Can the multiplication of chars/digits be made more performant?





I have following code where a sum is calculated, based on a very large series.

The series char *a is a char array, which contains digits only (0..9).

I wanted to ask if there is any possibility to make the code faster. It is currently a bottle neck in a distributed computing application.

A small reproduction code. Not the actual code, and more simplified.

int top = 999999999;

char *a;
a = (char*) calloc(top+1, sizeof(char));

// ... fill a with initial values ...

for (int i=0; i<10; ++i) {
    unsigned long long int sum = 0;

    for (m = 1, k = top; m < k; ++m, --k) {
        // Here is the bottle neck!!
        sum += a[m]*a[k];

    printf("%d\n", sum);

    // ... Add something at the end of a, and increase top ...

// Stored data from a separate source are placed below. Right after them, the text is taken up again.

(* ===== verification/_CoqProject ===== *)
-Q . S2P
Prelude.v
NativeTypes.v
Storage.v
Effects.v
Text.v
Keys.v
Bytes.v
Json.v
StockProof.v
AuthorityPlan.v
PackEntry.v
Delta.v
PackIndex.v
ByteCache.v
GitObjects.v
PackRefs.v
ObjectReaders.v
RefClosure.v
ObjectStore.v
ObjectReads.v
PayloadCache.v
Heap.v
Rewrite.v
RewriteLayout.v
RewriteCompact.v
OidLookup.v
RefUpdate.v
Connectivity.v
PktLine.v
GitProtocol.v
Catalog.v
Activity.v
Scheduler.v
Lifecycle.v
Gc.v
ReachabilityGc.v
GcOperations.v
GcRefinement.v
Leases.v
AcceptedWrites.v
Receive.v
StockReceive.v
StockMachine.v
StockSafety.v
StockAdmission.v
Compaction.v
NativeExecution.v
NativeReceive.v
NativeQueue.v
Authority.v
StockAuthority.v
GcWorker.v
RepoSystem.v
Definition set_native_state : NativeReceiveOperationState -> NativeReceiveOperation -> NativeReceiveOperation := ltac:(native_setter native_state).
Definition set_native_outputPackKey : string -> NativeReceiveOperation -> NativeReceiveOperation := ltac:(native_setter native_outputPackKey).
Definition set_native_outputIdxKey : string -> NativeReceiveOperation -> NativeReceiveOperation := ltac:(native_setter native_outputIdxKey).
Definition set_native_outputRefsKey : string -> NativeReceiveOperation -> NativeReceiveOperation := ltac:(native_setter native_outputRefsKey).
Definition set_native_updatedAt : Z -> NativeReceiveOperation -> NativeReceiveOperation := ltac:(native_setter native_updatedAt).
Definition set_native_attempts : Z -> NativeReceiveOperation -> NativeReceiveOperation := ltac:(native_setter native_attempts).
Definition set_native_cleanupPending : bool -> NativeReceiveOperation -> NativeReceiveOperation := ltac:(native_setter native_cleanupPending).
Definition set_native_events : option (list NativeReceiveEvidenceEvent) -> NativeReceiveOperation -> NativeReceiveOperation := ltac:(native_setter native_events).
Definition set_native_clientAckReadyAt : option Z -> NativeReceiveOperation -> NativeReceiveOperation := ltac:(native_setter native_clientAckReadyAt).
Definition set_native_finalizeAttempts : option Z -> NativeReceiveOperation -> NativeReceiveOperation := ltac:(native_setter native_finalizeAttempts).
Definition set_native_finalizeEscalated : option bool -> NativeReceiveOperation -> NativeReceiveOperation := ltac:(native_setter native_finalizeEscalated).
Definition set_native_claimId : option string -> NativeReceiveOperation -> NativeReceiveOperation := ltac:(native_setter native_claimId).
Definition set_native_claimExpiresAt : option Z -> NativeReceiveOperation -> NativeReceiveOperation := ltac:(native_setter native_claimExpiresAt).
Definition set_native_errorCode : option string -> NativeReceiveOperation -> NativeReceiveOperation := ltac:(native_setter native_errorCode).
Definition set_native_processorResult : option NativeReceiveProcessResult -> NativeReceiveOperation -> NativeReceiveOperation := ltac:(native_setter native_processorResult).
Definition set_native_rejectionMetrics : option NativeReceiveOperationMetrics -> NativeReceiveOperation -> NativeReceiveOperation := ltac:(native_setter native_rejectionMetrics).
Definition set_native_publicationPlan : option NativeReceiveAuthorityPublicationPlan -> NativeReceiveOperation -> NativeReceiveOperation := ltac:(native_setter native_publicationPlan).
Definition set_native_result : option NativeReceiveTerminalResult -> NativeReceiveOperation -> NativeReceiveOperation := ltac:(native_setter native_result).

Definition isNativeReceiveTerminal (s : NativeReceiveOperationState) : bool :=
  match s with
  | NrCommitted | NrAborted | NrFailed => true
  | _ => false
  end.

(** ** The garbage-collection operation *)

Inductive GcPhase :=
  | GcQueued | GcRewrite | GcIndex | GcPublish | GcReclaim | GcDiscard | GcComplete | GcBlocked.

#[export] Instance GcPhase_eq_dec : EqDecision GcPhase.
Proof. solve_decision. Defined.

#[export] Instance GcPhase_countable : Countable GcPhase.
Proof.
  refine {| encode p := (match p with
              | GcQueued => 1 | GcRewrite => 2 | GcIndex => 3 | GcPublish => 4
              | GcReclaim => 5 | GcDiscard => 6 | GcComplete => 7 | GcBlocked => 8 end)%positive;
            decode n := (match n with
              | 1 => Some GcQueued | 2 => Some GcRewrite | 3 => Some GcIndex
              | 4 => Some GcPublish | 5 => Some GcReclaim | 6 => Some GcDiscard
              | 7 => Some GcComplete | 8 => Some GcBlocked | _ => None end)%positive |}.
  by intros [].
Defined.

Inductive GcFault := FaultAfterRewrite | FaultDuringNative | FaultBeforePublication | FaultAfterPublication.

#[export] Instance GcFault_eq_dec : EqDecision GcFault.
Proof. solve_decision. Defined.

(** The qualification state: its deadline, the names of the injected faults and
    whether a reader is held.  The trigger times are written by
    [gcQualification.ts] only. *)
Record GcQualificationState := mkQualification {
  qual_deadlineAt : Z;
  qual_faults : list GcFault;
  qual_reader : bool }.

Record GcSnapshot := mkGcSnapshot {
  gs_token : string;
  gs_refs : list Ref;
  gs_snapshotPinOids : option (list string);
  gs_snapshotPinVersion : Z;
  gs_refsVersion : Z;
  gs_packsetVersion : Z;
  gs_sourcePacks : list PackCatalogRow }.

Record GcClosure := mkClosure { closure_objectCount : Z; objectSetSha256 : string }.

Record GcRewriteIdentity := mkRewrite { rewrite_packBytes : Z; rewrite_packSha1 : string }.

(** The result of [commitReachabilityGc] with status "committed". *)
Record GcCommit := mkGcCommit {
  commit_packCatalogVersion : Z;
  commit_supersededPackKeys : list string;
  commit_targetPackKey : option string }.

Record GcPhaseMeasurement := mkMeasurement {
  meas_attempts : Z;
  meas_startedAt : Z;
  meas_completedAt : option Z;
  meas_elapsedMs : option Z }.

Inductive GcStep :=
  | StepClosurePlanning | StepRewriteSelection | StepRewriteUpload
  | StepOutputValidation | StepGenerationPublication.

#[export] Instance GcStep_eq_dec : EqDecision GcStep.
Proof. solve_decision. Defined.

#[export] Instance GcStep_countable : Countable GcStep.
Proof.
  refine {| encode p := (match p with
              | StepClosurePlanning => 1 | StepRewriteSelection => 2 | StepRewriteUpload => 3
              | StepOutputValidation => 4 | StepGenerationPublication => 5 end)%positive;
            decode n := (match n with
              | 1 => Some StepClosurePlanning | 2 => Some StepRewriteSelection
              | 3 => Some StepRewriteUpload | 4 => Some StepOutputValidation
              | 5 => Some StepGenerationPublication | _ => None end)%positive |}.
  by intros [].
Defined.

Record GcStepMeasurement := mkStepMeasurement {
  step_completedAttempts : Z;
  step_elapsedMs : Z;
  step_observedRequests : option Z;
  step_writtenBytes : option Z }.

Record GcClaim := mkClaim { claim_id : string; claim_expiresAt : Z; claim_safeRetryAt : Z }.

I have already tried following:

  1. Optimizing the code with -O3 (gcc compiler). The compiler line is now:

    gcc -c -Wall -fopenmp -Wno-unused-function -O3 -std=c99 -g0 -march=native -pipe -D_FILE_OFFSET_BITS=64 -m64 -fwhole-program -fprefetch-loop-arrays -funsafe-loop-optimizations -Wunsafe-loop-optimizations -fselective-scheduling -fselective-scheduling2 -fsel-sched-pipelining -fsel-sched-pipelining-outer-loops -fgcse-sm -fgcse-lm -fgcse-las -fmodulo-sched -fgcse-after-reload -fsee -DLIBDIVIDE_USE_SSE2 -DLIBDIVIDE_USE_SSE4_1 xxx.c -o xxx.o
  2. Using of GNU openMP to split the for-loop to multiple cores

    unsigned long long int halfway = (top>>1) + 1; // = top/2 + 1
    // digits is defined as top+1
    #pragma omp parallel // firstprivate/*shared*/(a, digits, halfway)
    for (unsigned long long int m = 1; m < halfway; ++m) {
        sum += a[m] * a[digits-m];

    Result: Much, much faster, but requires more cores, and I still would like to make it faster.

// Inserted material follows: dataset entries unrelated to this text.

Definition is_trailer (r : NativeReceiveStockActivePackRead) : bool :=
  match rd_kind r with ReadTrailer => true | _ => false end.
Definition is_required (r : NativeReceiveStockActivePackRead) : bool :=
  match rd_kind r with ReadRequired _ => true | _ => false end.
Definition is_whole (r : NativeReceiveStockActivePackRead) : bool :=
  match rd_kind r with ReadWhole => true | _ => false end.

Definition rangeValid (r : NativeReceiveStockRange) : bool :=
  test_opt SHA256 (rg_entryId r) && OID (rg_packChecksum r) && OID (rg_requiredOid r) &&
  is_safe (rg_start r) && is_safe (rg_end r) && (0 <=? rg_start r) && (rg_start r <? rg_end r) &&
  str_eq (rg_reason r) "required-object" &&
  sortedUnique (default [] (rg_semanticRootOids r)) OID MAX_PHYSICAL_NODES.

Definition readValid (r : NativeReceiveStockActivePackRead) : bool :=
  OID (rd_packChecksum r) && is_safe (rd_start r) && is_safe (rd_end r) &&
  is_safe (rd_returnedBytes r) && (0 <=? rd_start r) && (rd_start r <? rd_end r) &&
  (rd_returnedBytes r =? rd_end r - rd_start r) &&
  match rd_kind r with
  | ReadTrailer => rd_returnedBytes r =? 20
  | ReadWhole => rd_start r =? 0
  | ReadRequired oid => OID oid
  end.

Definition bindingValid (b : NativeReceiveActivePackBinding) : bool :=
  (0 <? str_length (bi_packKey b)) && (str_length (bi_packKey b) <=? 1024) &&
  is_safe (bi_packBytes b) && (20 <? bi_packBytes b) && is_safe (bi_idxBytes b) &&
  (0 <? bi_idxBytes b) && OID (bi_packChecksum b) && SHA256 (bi_idxSha256 b) &&
  SHA256 (bi_prefSha256 b).

Definition nodeShapeValid (node : StockPhysicalNode) (roots : list string) : bool :=
  SHA256 (pn_entryId node) && OID (pn_packChecksum node) && SHA256 (pn_idxSha256 node) &&
  SHA256 (pn_prefSha256 node) && is_safe (pn_offset node) && is_safe (pn_end node) &&
  (0 <=? pn_offset node) && (pn_offset node <? pn_end node) && OID (pn_oid node) &&
  is_in (pn_objectType node) ["commit"; "tree"; "blob"; "tag"] &&
  is_in (pn_encoding node) ["full"; "ofs-delta"; "ref-delta"] &&
  pn_oidVerified node && pn_integrityBound node &&
  sortedUnique (pn_semanticRootOids node) OID MAX_PHYSICAL_NODES &&
  js_every (fun oid => is_in oid roots) (pn_semanticRootOids node).

Definition dependencyShapeValid (edge : StockPhysicalDependencyEdge) : bool :=
  SHA256 (ed_dependentEntryId edge) && SHA256 (ed_baseEntryId edge) &&
  negb (str_eq (ed_dependentEntryId edge) (ed_baseEntryId edge)) &&
  (if str_eq (ed_kind edge) "ofs"
   then match ed_baseOffset edge with Some o => is_safe o && (0 <=? o) | None => false end &&
        bool_decide (ed_baseOid edge = None)
   else test_opt OID (ed_baseOid edge) && bool_decide (ed_baseOffset edge = None)).

(** [compareStockPhysicalNodes(left, right) < 0]. *)
Definition node_before (l r : StockPhysicalNode) : bool :=
  if negb (str_eq (pn_packChecksum l) (pn_packChecksum r))
  then String.ltb (pn_packChecksum l) (pn_packChecksum r)
  else if negb (pn_offset l =? pn_offset r) then pn_offset l <? pn_offset r
  else if negb (pn_end l =? pn_end r) then pn_end l <? pn_end r
  else String.ltb (pn_oid l) (pn_oid r).

Definition same_place (l r : StockPhysicalNode) : bool :=
  negb (node_before l r) && negb (node_before r l).

(** A loop that fills a [Map] and fails at an invalid value or a repeated key. *)
Fixpoint index_by {A} (key : A -> string) (ok : A -> bool) (m : gmap string A) (l : list A)
    : option (gmap string A) :=
  match l with
  | [] => Some m
  | x :: r =>
    if negb (ok x) || bool_decide (is_Some (m !! key x)) then None
    else index_by key ok (<[key x := x]> m) r
  end.

Section PhysicalPlan.
Context `{Env}.

(** *** The nodes and their packs *)

(** The first loop: the nodes by their entry id, which is a digest of the rest. *)
Definition node_valid (roots : list string) (node : StockPhysicalNode) : bool :=
  nodeShapeValid node roots &&
  str_eq (stockPhysicalEntryId (pn_packChecksum node) (pn_idxSha256 node) (pn_prefSha256 node)
            (pn_offset node) (pn_end node) (pn_oid node)) (pn_entryId node).

Definition index_nodes (roots : list string) (nodes : list StockPhysicalNode)
    : option (gmap string StockPhysicalNode) :=
  index_by pn_entryId (node_valid roots) ∅ nodes.

Definition binding_conflict (equivalent binding : NativeReceiveActivePackBinding) : bool :=
  negb (bi_packBytes equivalent =? bi_packBytes binding) ||
  negb (bi_idxBytes equivalent =? bi_idxBytes binding) ||
  negb (str_eq (bi_idxSha256 equivalent) (bi_idxSha256 binding)) ||
  negb (str_eq (bi_prefSha256 equivalent) (bi_prefSha256 binding)).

  3. Casting a[m] to unsigned long long int before multiplication

    sum += (unsigned long long int)a[m] * a[k];

    Result: A small performance boost.

  4. Using a multiplication lookup table, because an array-lookup is faster than the actual multiplication.

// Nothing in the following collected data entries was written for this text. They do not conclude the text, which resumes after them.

(* ===== verification/Delta.v ===== *)
(** * Applying a delta

    [git/object-store/delta.ts]: [applyGitDelta] rebuilds an object from its base
    and a stream of copy and insert instructions.  The output array is written
    from its start without gaps, so the model carries the part written so far.
    The second half of the file states the delta format by itself ([delta_code])
    and relates the two. *)
From S2P Require Import Prelude Bytes.

(** ** Definitions *)

(** The messages of the source, and the two [RangeError]s: of [new Uint8Array]
    on a negative length and of [set] past the end. *)
Inductive DeltaError :=
  | TruncatedVarint | BaseSizeMismatch | ResultSizeLimit | InvalidArrayLength
  | CopyOutOfBounds | InvalidOpcode | InsertOutOfBounds | OffsetOutOfBounds
  | ResultSizeMismatch | OutOfFuel.

(** The shift count of [<<] is taken modulo 32. *)
Fixpoint readVarint (out shift : Z) (delta : list Z) : option (Z * list Z) :=
  match delta with
  | [] => None
  | byte :: delta =>
    let out := Z.lor out (toInt32 (Z.shiftl (Z.land byte 127) (shift mod 32))) in
    if Z.land byte 128 =? 0 then Some (out, delta) else readVarint out (shift + 7) delta
  end.

(** One optional argument of a copy; past the end [delta[pos++]] is [undefined],
    which counts as zero. *)
Definition read_arg (opcode flag shift : Z) (delta : list Z) : Z * list Z :=
  if Z.land opcode flag =? 0 then (0, delta)
  else (toInt32 (Z.shiftl (default 0 (head delta)) shift), tail delta).

Definition copy_args (opcode : Z) (delta : list Z) : Z * Z * list Z :=
  let '(o0, delta) := read_arg opcode 1 0 delta in
  let '(o1, delta) := read_arg opcode 2 8 delta in
  let '(o2, delta) := read_arg opcode 4 16 delta in
  let '(o3, delta) := read_arg opcode 8 24 delta in
  let '(s0, delta) := read_arg opcode 16 0 delta in
  let '(s1, delta) := read_arg opcode 32 8 delta in
  let '(s2, delta) := read_arg opcode 64 16 delta in
  let copyOffset := Z.lor (Z.lor (Z.lor o0 o1) o2) o3 in
  let copySize := Z.lor (Z.lor s0 s1) s2 in
  (copyOffset, if copySize =? 0 then 65536 else copySize, delta).

Definition len {A} (l : list A) : Z := Z.of_nat (length l).

Definition subarray (l : list Z) (from size : Z) : list Z := take (Z.to_nat size) (drop (Z.to_nat from) l).

(** The instruction loop.  Every turn consumes a byte, so the length of the stream
    is enough fuel ([applyGitDelta_fuel]). *)
Fixpoint run_delta (fuel : nat) (base : list Z) (resultSize : Z) (out delta : list Z) :
    DeltaError + list Z :=
  match delta with
  | [] => if len out =? resultSize then inr out else inl ResultSizeMismatch
  | opcode :: delta =>
    match fuel with
    | O => inl OutOfFuel
    | S fuel =>
      if negb (Z.land opcode 128 =? 0) then
        let '(copyOffset, copySize, delta) := copy_args opcode delta in
        if (copyOffset <? 0) || (len base <? copyOffset + copySize) then inl CopyOutOfBounds
        else if resultSize <? len out + copySize then inl OffsetOutOfBounds
        else run_delta fuel base resultSize (out ++ subarray base copyOffset copySize) delta
      else if opcode =? 0 then inl InvalidOpcode
      else if len delta <? opcode then inl InsertOutOfBounds
      else if resultSize <? len out + opcode then inl OffsetOutOfBounds
      else run_delta fuel base resultSize (out ++ subarray delta 0 opcode) (drop (Z.to_nat opcode) delta)
    end
  end.

Definition applyGitDelta (base delta : list Z) (maxResultBytes : option Z) : DeltaError + list Z :=
  match readVarint 0 0 delta with
  | None => inl TruncatedVarint
  | Some (baseSize, delta) =>
    match readVarint 0 0 delta with
    | None => inl TruncatedVarint
    | Some (resultSize, delta) =>
      if negb (baseSize =? len base) then inl BaseSizeMismatch
      else if match maxResultBytes with Some limit => limit <? resultSize | None => false end
      then inl ResultSizeLimit
      else if resultSize <? 0 then inl InvalidArrayLength
      else run_delta (length delta) base resultSize [] delta
    end
  end.

(** ** The format *)

Inductive instr := Copy (offset size : Z) | Insert (data : list Z).

Definition produce (base : list Z) (i : instr) : list Z :=
  match i with Copy offset size => subarray base offset size | Insert data => data end.

Definition in_bounds (base : list Z) (i : instr) : Prop :=
  match i with Copy offset size => offset + size <= len base | Insert _ => True end.

(** The arguments of a copy are seven optional bytes, four for the offset and
    three for the size, the low one first; the opcode says which are present. *)
Definition present (args : list (option Z)) : Z :=
  foldr (fun a acc => (if decide (is_Some a) then 1 else 0) + 2 * acc) 0 args.

Definition value (args : list (option Z)) : Z := foldr (fun a acc => default 0 a + 256 * acc) 0 args.

Definition copy_size (n : Z) : Z := if n =? 0 then 65536 else n.

Inductive instr_code : list Z -> instr -> Prop :=
  | copy_code offs sizes :
      length offs = 4%nat -> length sizes = 3%nat -> is_bytes (omap id (offs ++ sizes)) ->
      instr_code (128 + present (offs ++ sizes) :: omap id (offs ++ sizes))
        (Copy (value offs) (copy_size (value sizes)))
  | insert_code data :
      1 <= len data <= 127 -> instr_code (len data :: data) (Insert data).

(** A stream of instructions; the last one may be a copy that is cut short, which
    reads as if the missing bytes were zero. *)
Inductive delta_code : list Z -> list instr -> Prop :=
  | delta_nil : delta_code [] []
  | delta_cons c i rest l : instr_code c i -> delta_code rest l -> delta_code (c ++ rest) (i :: l)
  | delta_cut c args k offset size :
      instr_code (c :: args ++ replicate (S k) 0) (Copy offset size) ->
      delta_code (c :: args) [Copy offset size].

    sum += multiply_lookup[a[m]][a[k]]; // a[m]*a[k];

    Result: A small performance boost.

  5. I have tried to find a mathematical solution to reduce operations, but it seems like nothing can be optimized, mathematically seen.

I have following idea for optimization:

I have read that the multiplication of floats (asm fmul) is much faster than the multiplication of integers (asm mul). Just changing int to float doesn't help -- but I think the code might become much more performant if the work is done using MMX or SSE instruction sets, or if the work is done by the FPU. Although I have some assembler knowledge, I have no knowledge about these topics.

However, if you have additional ideas how to optimize it, I am glad to hear them.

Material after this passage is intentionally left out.